The “secretary” of Divine Mercy
On February 22, 1931, St. Faustina noted in her Diary: “In my cell, I saw the Lord Jesus dressed in white: a hand raised to bless, while the other touched on his chest the slightly opened border of his robe, letting escape two great rays out: one red the other pale... After a while, Jesus said to me, ‘Paint an image according to the model you see, with these words written: Jesus, I trust in You. I wish this image to be venerated first in your chapel, and then in the whole world. I promise that the soul that will venerate this image will not perish ... because I myself will defend it as my own glory. (D.47-48)’”
The image was painted, and came to enjoy great diffusion, along with other new forms of devotion to the Divine Mercy that Jesus himself asks Sister Faustina to spread: the feast of Divine Mercy on the first Sunday after Easter, the Divine Mercy Chaplet, and Prayer at the Hour of Mercy (3 pm).
To the humble Polish nun, whom Jesus liked to call secretary of my deepest mystery, Our Lord entrusted His message of love to every man. “In the Old Testament I sent the prophets with lightning to my people,” she records Him as having told her, “today I send you to the whole world, to all humanity with my mercy. I do not want to punish suffering humanity, but I want to heal and bind them fast to my merciful heart. (D.252)”
The devotion of Archbishop Wojtyla
Devotion to Merciful Jesus knew a rapid spread in Poland just after the death of Sister Faustina.

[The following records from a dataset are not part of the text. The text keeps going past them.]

(** The entry of kernel page [v] in every directory. *)
Definition kernel_pte (kdata v : Z) : Z :=
  if v <? UPAGES + EXTMEM / 4096 then entry (v - UPAGES) PTE_W
  else if v <? kdata / 4096 then entry (v - UPAGES) 0
  else if v <? UPAGES + PHYSTOP / 4096 then entry (v - UPAGES) PTE_W
  else if v <? DEVSPACE / 4096 then 0
  else entry v PTE_W.

(** Page [v] of [d] is a fresh frame with the contents and flags of page [v] of [p]. *)
Definition copied (m m' : gmap Z (list Z)) (fr : list Z) (p d v : Z) : Prop :=
  exists f g, frame m p v = Some f /\ frame m' d v = Some g /\ g ∈ fr /\ pg m' g = pg m f /\ PTE_FLAGS (pte m' d v) = PTE_FLAGS (pte m p v).

Lemma length_omap {A B} (f : A -> option B) l : (length (omap f l) <= length l)%nat.
Proof. induction l as [|x l IH]; csimpl; [done|]. destruct (f x); simpl; lia. Qed.

Section copy.
Context (kend kdata : Z) (Hkend : KERNBASE < kend) (Hdata : kdata mod 4096 = 0) (Hlink : KERNLINK < kdata < KERNBASE + PHYSTOP).

(** Everything is back. *)
Record restored (m0 : gmap Z (list Z)) (fr0 : list Z) (s : vm) : Prop := {
  rs_nodup : NoDup (free s);
  rs_free p : p ∈ free s <-> p ∈ fr0;
  rs_page p : p ∈ fr0 -> is_page kend (mem s) p;
  rs_rest p : p ∉ fr0 -> mem s !! p = m0 !! p
}.

Section from.
Context (m0 : gmap Z (list Z)) (fr0 : list Z) (Hnd : NoDup fr0) (Hpages : forall p, p ∈ fr0 -> is_page kend m0 p).
Notation child := (child kend m0 fr0).

(** How many pages an address space can hold. *)
Lemma child_count h s d X : child h s d -> free s = [] -> 0 <= X -> (forall v, X <= v < UPAGES -> pte (mem s) d v = 0) -> Z.of_nat (length fr0) <= 1025 + X + Z.of_nat (length h).
Proof.
  intros C Ef HX Hno. set (l := h ++ d :: omap (tab (mem s) d) (seqZ 0 1024) ++ omap (frame (mem s) d) (seqZ 0 X)).
  assert (Hsub : fr0 ⊆ l).
  { intros p Hp. unfold l. apply (ch_bal _ _ _ _ _ _ C) in Hp as [Hp|[Hp|Hp]]; rewrite elem_of_app.
    - rewrite Ef in Hp. by apply not_elem_of_nil in Hp.
    - by left.
    - right. rewrite elem_of_cons, elem_of_app. destruct Hp as [[->|(i & Hi & E)]|(v & Hv & E)]; [by left| |].
      + right. left. apply list_elem_of_omap. exists i. split; [apply elem_of_seqZ; lia|done].
      + right. right. apply list_elem_of_omap. exists v. split; [|done]. apply elem_of_seqZ. destruct (Z.ltb_spec v X); [lia|]. unfold frame in E. by rewrite Hno in E by lia. }
  assert (Hle : (length fr0 <= length l)%nat) by exact (submseteq_length _ _ (NoDup_submseteq _ _ Hnd Hsub)).
  unfold l in Hle. rewrite length_app in Hle. cbn [length] in Hle. rewrite length_app in Hle.
  pose proof (length_omap (tab (mem s) d) (seqZ 0 1024)) as H1. pose proof (length_omap (frame (mem s) d) (seqZ 0 X)) as H2. rewrite length_seqZ in H1, H2. lia.
Qed.

Lemma child_restored s d : child [] s d -> exists s', freevm kend d s = Ok (tt, s') /\ restored m0 fr0 s'.
Proof. intros C. destruct (freevm_child kend Hkend m0 fr0 s d C) as (s' & E & H1 & H2 & H3 & H4). exists s'. split; [done|]. by constructor. Qed.

(** A new directory is empty. *)
Lemma new_child s : mem s = m0 -> free s = fr0 -> fr0 = [] /\ kalloc s = Ok (0, s) \/
  exists d s1, kalloc s = Ok (d, s1) /\ d <> 0 /\ is_page kend (mem s1) d /\
    let s2 := set_mem (<[d := page_of 0]> (mem s1)) s1 in child [] s2 d /\ forall v, 0 <= v < 2 ^ 20 -> pte (mem s2) d v = 0.
Proof.
  intros Em Ef. unfold kalloc. rewrite Ef. destruct fr0 as [|d l] eqn:E0; [by left|]. right. exists d, (set_free l s). split; [done|].
  assert (Hp : is_page kend m0 d) by (apply Hpages; by left). split; [by destruct (is_page_addr kend Hkend _ _ Hp) as (_ & _ & _ & _ & Hz & _)|].
  cbn [mem set_free]. rewrite Em. split; [done|]. cbn [mem set_mem free set_free]. apply NoDup_cons in Hnd as [Hdl Hl]. set (m' := <[d := page_of 0]> m0).
  assert (Htab : forall i, 0 <= i < 1024 -> tab m' d i = None) by (intros i Hi; unfold tab, pde, m'; by rewrite pg_insert_eq, getw_zero).
  assert (Hpte : forall v, 0 <= v < 2 ^ 20 -> pte m' d v = 0) by (intros v Hv; unfold pte; by rewrite Htab by (apply vpn_bounds; done)).
  assert (Hfr : forall v, 0 <= v < UPAGES -> frame m' d v = None) by (intros v Hv; unfold frame; by rewrite Hpte by (by apply UPAGES_lt)).
  assert (Hus : forall p, uses m' d p <-> p = d) by (intros p; split; [intros [->|(i & Hi & E)]; [done|by rewrite Htab in E]|by left]).
  assert (Hown : forall p, owns m' d p <-> p = d) by (intros p; unfold owns; rewrite Hus; split; [intros [?|(v & Hv & E)]; [done|by rewrite Hfr in E]|by left]).
  assert (Hpg : forall p, is_page kend m0 p -> is_page kend m' p) by (intros p; apply is_page_insert, length_page_of).
  split; [|done]. split.
  - split.
    + split; [by apply Hpg| |]; [intros i t Hi|intros i j t Hi _]; by rewrite Htab.
    + done.
    + intros p Hp'. apply Hpg, Hpages. by right.
    + intros p ->%Hus. done.
    + intros v p Hv. by rewrite Hfr.
    + intros v w p Hv _. by rewrite Hfr.
  - intros p Hp'. by apply not_elem_of_nil in Hp'.
  - intros p. rewrite Hown, elem_of_cons, elem_of_nil. cbn [free]. tauto.
  - intros p Hp'. cbn [mem]. apply lookup_insert_ne. intros ->. apply Hp'. by left.
Qed.

(** mappages over whole kernel pages. *)
Lemma map_pages h s d v n k perm size : child h s d -> size = 4096 * Z.of_nat (S n) -> UPAGES <= v -> v + Z.of_nat n < 2 ^ 20 -> 0 <= k -> k + Z.of_nat n < 2 ^ 20 -> 0 <= perm < 4096 ->
  (forall x, v <= x <= v + Z.of_nat n -> present (pte (mem s) d x) = false) ->
  exists r s', mappages d (4096 * v) size (4096 * k) perm s = Ok (r, s') /\ child h s' d /\
    (r = -1 /\ free s' = [] \/ r = 0 /\ forall x, v <= x <= v + Z.of_nat n -> pte (mem s') d x = entry (k + (x - v)) perm) /\
    (forall x, 0 <= x < 2 ^ 20 -> x < v \/ v + Z.of_nat n < x -> pte (mem s') d x = pte (mem s) d x).
Proof.
  intros C -> Hv Hvn Hk Hkn Hperm Hnp. assert (Hb : 0 <= 4096 * v /\ 4096 * v + 4096 * Z.of_nat (S n) <= 2 ^ 32) by (unfold UPAGES in *; lia).
  assert (E1 : PGROUNDDOWN (4096 * v) = 4096 * v) by (rewrite PGROUNDDOWN_eq by lia; f_equal; rewrite Z.mul_comm; apply Z.div_mul; lia).
  assert (E2 : PGROUNDDOWN (u32 (4096 * v + 4096 * Z.of_nat (S n) - 1)) = 4096 * (v + Z.of_nat n)).
  { rewrite u32_small by (unfold UINT_MAX; lia). rewrite PGROUNDDOWN_eq by lia. f_equal. replace (4096 * v + 4096 * Z.of_nat (S n) - 1) with ((v + Z.of_nat n) * 4096 + 4095) by lia.
    rewrite Z.div_add_l by lia. change (4095 / 4096) with 0. lia. }
  unfold mappages. rewrite E1, E2. apply (map_range kend Hkend m0 fr0 n); try done. change PGSIZE with 4096.
  replace (4096 * (v + Z.of_nat n) - 4096 * v) with (Z.of_nat n * 4096) by lia. rewrite Z.div_mul by lia. lia.
Qed.

(** ** The kernel's ranges *)

(** An entry of kmap is pages [v] to [w], at frames [k] on. *)
Definition fits (x y : Z * Z * Z * Z) : Prop :=
  let '(virt, phys_start, phys_end, pm) := x in
  let '(v, w, k, perm) := y in
  virt = 4096 * v /\ phys_start = 4096 * k /\ u32 (phys_end - phys_start) = 4096 * (w - v + 1) /\ pm = perm /\
  UPAGES <= v <= w /\ w < 2 ^ 20 /\ 0 <= k /\ k + (w - v) < 2 ^ 20 /\ 0 <= perm < 4096.
Fixpoint ascending (lo : Z) (l : list (Z * Z * Z * Z)) : Prop :=
  match l with
  | [] => True
  | (v, w, _, _) :: l => lo <= v /\ ascending (w + 1) l
  end.
Definition in_range (x : Z) (y : Z * Z * Z * Z) : Prop := let '(v, w, _, _) := y in v <= x <= w.
Definition range_pte (x : Z) (y : Z * Z * Z * Z) : Z := let '(v, _, k, perm) := y in entry (k + (x - v)) perm.

Lemma ascending_ge l x y : forall lo lr, Forall2 fits lr l -> ascending lo l -> y ∈ l -> in_range x y -> lo <= x.
Proof.
  induction l as [|[[[v w] k] perm] l IH]; intros lo lr HF Ha Hy Hin; [by apply not_elem_of_nil in Hy|]. apply Forall2_cons_inv_r in HF as (x' & lr' & Hf & HF & ->). destruct Ha as [Hlo Ha].
  apply elem_of_cons in Hy as [->|Hy]; [simpl in Hin; lia|]. pose proof (IH _ _ HF Ha Hy Hin). destruct x' as [[[? ?] ?] ?]. simpl in Hf. lia.
Qed.

Lemma map_kernel_child d lk : forall l s lo, Forall2 fits lk l -> ascending lo l -> child [] s d -> (forall x, lo <= x < 2 ^ 20 -> pte (mem s) d x = 0) -> (forall x, 0 <= x < UPAGES -> pte (mem s) d x = 0) ->
  exists r s', map_kernel kend d lk s = Ok (r, s') /\
    (r = 0 /\ restored m0 fr0 s' /\ Z.of_nat (length fr0) <= 1025 \/
     r = d /\ child [] s' d /\ (forall x y, y ∈ l -> in_range x y -> pte (mem s') d x = range_pte x y) /\
       (forall x, 0 <= x < 2 ^ 20 -> (forall y, y ∈ l -> ~ in_range x y) -> pte (mem s') d x = pte (mem s) d x)).
Proof.
  induction lk as [|[[[virt ps] pe] pm] lk IH]; intros l s lo HF Ha C Hz Hu.
  { apply Forall2_nil_inv_l in HF as ->. exists d, s. split; [done|]. right. split; [done|]. split; [done|]. split; [|done]. intros x y Hy. by apply not_elem_of_nil in Hy. }
  apply Forall2_cons_inv_l in HF as ([[[v w] k] perm] & l' & Hf & HF & ->). destruct Ha as [Hlo Ha]. destruct Hf as (-> & -> & Hsz & -> & Hv & Hw & Hk & Hkw & Hperm). cbn [map_kernel]. rewrite Hsz.
  assert (Hwn : v + Z.of_nat (Z.to_nat (w - v)) = w) by lia.
  destruct (map_pages [] s d v (Z.to_nat (w - v)) k perm (4096 * (w - v + 1)) C) as (r & s1 & E1 & C1 & Hr & Hout); rewrite ?Hwn; try lia.
  { intros x Hx. rewrite Hz by lia. done. }
  rewrite Hwn in Hr, Hout. rewrite (bind_ok _ _ _ _ _ E1). assert (Hu1 : forall x, 0 <= x < UPAGES -> pte (mem s1) d x = 0) by (intros x Hx; rewrite Hout by (unfold UPAGES in *; lia); by apply Hu).
  destruct Hr as [[-> Hfree]|[-> Hr]].
  - change (-1 <? 0) with true. cbv iota. destruct (child_restored s1 d C1) as (s2 & E2 & Hrs). exists 0, s2. rewrite (bind_ok _ _ _ _ _ E2). split; [done|]. left. split; [done|]. split; [done|].
    pose proof (child_count [] s1 d 0 C1 Hfree ltac:(lia) Hu1) as Hc. simpl length in Hc. lia.
  - change (0 <? 0) with false. cbv iota. destruct (IH l' s1 (w + 1) HF Ha C1) as (r & s2 & E2 & H2); [intros x Hx; rewrite Hout by (unfold UPAGES in *; lia); apply Hz; lia|done|].
    exists r, s2. split; [done|]. destruct H2 as [?|(-> & C2 & Hin2 & Hout2)]; [by left|]. right. split; [done|]. split; [done|]. split.
    + intros x y Hy Hx. apply elem_of_cons in Hy as [->|Hy]; [|by apply Hin2]. simpl in Hx. rewrite Hout2; [by apply Hr|unfold UPAGES in *; lia|].
      intros y Hy Hxy. pose proof (ascending_ge l' x y _ _ HF Ha Hy Hxy). lia.
    + intros x Hx Hno. rewrite Hout2; [|done|intros y Hy; apply Hno; by right]. apply Hout; [done|]. pose proof (Hno (v, w, k, perm) ltac:(by left)) as H. simpl in H. lia.
Qed.

Definition kranges : list (Z * Z * Z * Z) :=
  [(UPAGES, UPAGES + 255, 0, PTE_W); (UPAGES + 256, kdata / 4096 - 1, 256, 0);
   (kdata / 4096, UPAGES + 57343, kdata / 4096 - UPAGES, PTE_W); (1040384, 1048575, 1040384, PTE_W)].

Lemma kdata_facts : exists k, kdata = 4096 * k /\ kdata / 4096 = k /\ UPAGES + 256 < k < UPAGES + 57344.
Proof.
  exists (kdata / 4096). pose proof (Z.div_mod kdata 4096 ltac:(lia)) as H. split; [lia|]. split; [done|]. unfold KERNLINK, KERNBASE, EXTMEM, PHYSTOP, UPAGES in *. lia.
Qed.
Lemma kmap_fits : Forall2 fits (kmap kdata) kranges /\ ascending UPAGES kranges.
Proof.
  destruct kdata_facts as (k & E & Ek & Hk). unfold kmap, kranges. rewrite Ek, E. unfold UPAGES, KERNLINK, V2P, KERNBASE, EXTMEM, PHYSTOP, DEVSPACE, PTE_W in *. split.
  - rewrite !(u32_small (4096 * k - _)) by (unfold UINT_MAX; lia). change (u32 (2147483648 + 1048576 - 2147483648)) with 1048576.
    repeat first [apply Forall2_cons; split|by apply Forall2_nil]; unfold fits, UPAGES; repeat split; try lia; try done; rewrite ?u32_small by (unfold UINT_MAX; lia); lia.
  - simpl. lia.
Qed.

In the 1960s, the then-Archbishop of Krakow, Karol Wojtyla, promoted the the spread of knowledge about her life and virtues. As Pope John Paul II, he proclaimed her blessed on April 18, 1993 and Saint on April 30, 2000, announcing on the same date the establishment of the Sunday of Divine Mercy. It was just on the eve of this feast, on April 2, 2005, that the Polish Pope reached the House of the Father. St. Faustina was among the patrons of the Jubilee of Mercy proclaimed by Pope Francis.